WORK INSTRUCTIONS: Within the listing below, please copy exactly the lines between the line holding "t - lastFetch st <" and the line holding "- intros [l", inclusive.

*** Opening INFORMATION ***

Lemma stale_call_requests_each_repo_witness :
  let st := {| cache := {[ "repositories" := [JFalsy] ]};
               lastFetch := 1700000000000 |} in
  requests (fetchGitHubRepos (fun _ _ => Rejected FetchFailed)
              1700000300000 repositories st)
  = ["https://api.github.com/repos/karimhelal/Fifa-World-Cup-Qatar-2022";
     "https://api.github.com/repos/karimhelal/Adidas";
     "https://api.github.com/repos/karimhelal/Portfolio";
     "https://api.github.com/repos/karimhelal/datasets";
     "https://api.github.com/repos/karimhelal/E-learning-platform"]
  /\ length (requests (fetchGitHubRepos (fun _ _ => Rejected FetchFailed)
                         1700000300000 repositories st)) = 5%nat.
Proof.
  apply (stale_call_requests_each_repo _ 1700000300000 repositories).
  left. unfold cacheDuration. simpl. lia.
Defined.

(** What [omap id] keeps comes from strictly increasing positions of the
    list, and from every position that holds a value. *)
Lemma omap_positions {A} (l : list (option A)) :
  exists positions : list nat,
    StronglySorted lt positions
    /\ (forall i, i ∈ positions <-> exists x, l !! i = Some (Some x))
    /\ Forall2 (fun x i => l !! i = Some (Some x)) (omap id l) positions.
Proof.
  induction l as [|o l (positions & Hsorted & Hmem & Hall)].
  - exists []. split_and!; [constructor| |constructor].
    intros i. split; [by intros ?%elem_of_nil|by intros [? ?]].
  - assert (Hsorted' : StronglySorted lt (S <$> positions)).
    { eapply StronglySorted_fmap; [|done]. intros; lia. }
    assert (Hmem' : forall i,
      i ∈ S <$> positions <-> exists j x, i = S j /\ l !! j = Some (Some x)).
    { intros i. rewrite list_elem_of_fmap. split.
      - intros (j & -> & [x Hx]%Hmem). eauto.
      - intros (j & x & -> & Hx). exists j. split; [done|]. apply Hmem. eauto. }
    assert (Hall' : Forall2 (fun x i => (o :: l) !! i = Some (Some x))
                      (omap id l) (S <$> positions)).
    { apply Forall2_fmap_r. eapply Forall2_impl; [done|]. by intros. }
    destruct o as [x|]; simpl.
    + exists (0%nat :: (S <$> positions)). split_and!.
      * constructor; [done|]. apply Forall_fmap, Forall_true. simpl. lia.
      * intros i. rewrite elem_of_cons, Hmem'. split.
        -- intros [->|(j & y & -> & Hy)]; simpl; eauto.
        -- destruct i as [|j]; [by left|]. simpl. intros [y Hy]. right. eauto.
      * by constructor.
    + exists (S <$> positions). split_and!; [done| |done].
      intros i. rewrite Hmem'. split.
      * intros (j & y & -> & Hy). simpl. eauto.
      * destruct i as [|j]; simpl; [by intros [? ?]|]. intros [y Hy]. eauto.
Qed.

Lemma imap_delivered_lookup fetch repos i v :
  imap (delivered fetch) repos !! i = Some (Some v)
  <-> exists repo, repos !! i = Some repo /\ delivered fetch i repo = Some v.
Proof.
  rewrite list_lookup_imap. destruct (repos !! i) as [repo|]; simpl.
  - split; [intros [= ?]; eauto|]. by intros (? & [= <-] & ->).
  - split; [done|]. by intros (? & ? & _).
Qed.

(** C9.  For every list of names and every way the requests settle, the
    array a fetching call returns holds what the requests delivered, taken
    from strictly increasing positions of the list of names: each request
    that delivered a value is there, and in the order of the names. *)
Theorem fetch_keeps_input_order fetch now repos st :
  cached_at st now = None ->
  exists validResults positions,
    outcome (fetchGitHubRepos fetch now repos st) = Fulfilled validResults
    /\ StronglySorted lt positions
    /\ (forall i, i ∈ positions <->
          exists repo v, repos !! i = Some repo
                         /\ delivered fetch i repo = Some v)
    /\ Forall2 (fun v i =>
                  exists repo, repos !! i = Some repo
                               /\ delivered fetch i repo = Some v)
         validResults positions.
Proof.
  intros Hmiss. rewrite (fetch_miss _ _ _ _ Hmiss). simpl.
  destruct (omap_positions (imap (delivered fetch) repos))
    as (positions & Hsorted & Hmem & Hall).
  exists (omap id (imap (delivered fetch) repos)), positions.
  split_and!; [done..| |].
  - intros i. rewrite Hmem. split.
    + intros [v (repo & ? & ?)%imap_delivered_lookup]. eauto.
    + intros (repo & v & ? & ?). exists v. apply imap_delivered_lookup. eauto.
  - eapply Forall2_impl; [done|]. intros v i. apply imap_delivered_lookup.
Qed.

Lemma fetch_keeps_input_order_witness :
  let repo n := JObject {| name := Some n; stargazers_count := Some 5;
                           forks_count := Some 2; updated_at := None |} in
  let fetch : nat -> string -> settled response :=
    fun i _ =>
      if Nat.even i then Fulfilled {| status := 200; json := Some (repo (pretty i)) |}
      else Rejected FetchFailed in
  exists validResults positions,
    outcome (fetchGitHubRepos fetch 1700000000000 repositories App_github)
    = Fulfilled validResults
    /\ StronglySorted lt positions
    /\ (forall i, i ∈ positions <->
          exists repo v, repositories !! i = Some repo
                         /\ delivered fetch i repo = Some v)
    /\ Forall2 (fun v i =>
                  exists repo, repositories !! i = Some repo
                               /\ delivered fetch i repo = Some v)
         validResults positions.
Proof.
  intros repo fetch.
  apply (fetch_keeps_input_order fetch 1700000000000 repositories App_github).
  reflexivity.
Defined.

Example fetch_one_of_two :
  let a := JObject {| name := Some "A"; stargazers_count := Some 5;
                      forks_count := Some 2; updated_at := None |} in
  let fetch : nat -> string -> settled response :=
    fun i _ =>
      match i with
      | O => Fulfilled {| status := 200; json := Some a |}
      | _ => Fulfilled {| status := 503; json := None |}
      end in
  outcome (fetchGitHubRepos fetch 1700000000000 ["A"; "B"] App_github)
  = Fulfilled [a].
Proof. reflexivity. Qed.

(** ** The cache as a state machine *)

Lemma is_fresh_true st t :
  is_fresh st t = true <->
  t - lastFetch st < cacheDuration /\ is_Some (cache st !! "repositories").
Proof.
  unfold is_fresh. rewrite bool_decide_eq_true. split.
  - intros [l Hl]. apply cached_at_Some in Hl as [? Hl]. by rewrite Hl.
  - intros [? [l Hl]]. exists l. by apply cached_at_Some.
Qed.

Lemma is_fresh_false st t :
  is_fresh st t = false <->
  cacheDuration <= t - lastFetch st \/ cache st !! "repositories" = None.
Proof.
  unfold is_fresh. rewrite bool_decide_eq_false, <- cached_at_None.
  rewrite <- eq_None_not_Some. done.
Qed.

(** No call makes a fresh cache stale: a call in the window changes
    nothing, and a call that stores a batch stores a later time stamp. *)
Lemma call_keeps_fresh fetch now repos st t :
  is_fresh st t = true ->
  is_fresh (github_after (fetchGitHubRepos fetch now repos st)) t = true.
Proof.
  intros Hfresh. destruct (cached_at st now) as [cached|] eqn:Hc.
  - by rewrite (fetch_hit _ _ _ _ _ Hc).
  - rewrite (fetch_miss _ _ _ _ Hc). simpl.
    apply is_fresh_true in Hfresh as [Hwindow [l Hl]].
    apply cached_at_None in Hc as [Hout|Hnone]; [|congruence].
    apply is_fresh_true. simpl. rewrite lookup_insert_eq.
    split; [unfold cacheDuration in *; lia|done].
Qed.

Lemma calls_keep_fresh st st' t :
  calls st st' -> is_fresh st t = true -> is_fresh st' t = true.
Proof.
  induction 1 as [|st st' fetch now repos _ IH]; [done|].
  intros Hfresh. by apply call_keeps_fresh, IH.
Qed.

*** Closing INFORMATION ***

REPLY:
  t - lastFetch st < cacheDuration /\ is_Some (cache st !! "repositories").
Proof.
  unfold is_fresh. rewrite bool_decide_eq_true. split.
  - intros [l Hl]. apply cached_at_Some in Hl as [? Hl]. by rewrite Hl.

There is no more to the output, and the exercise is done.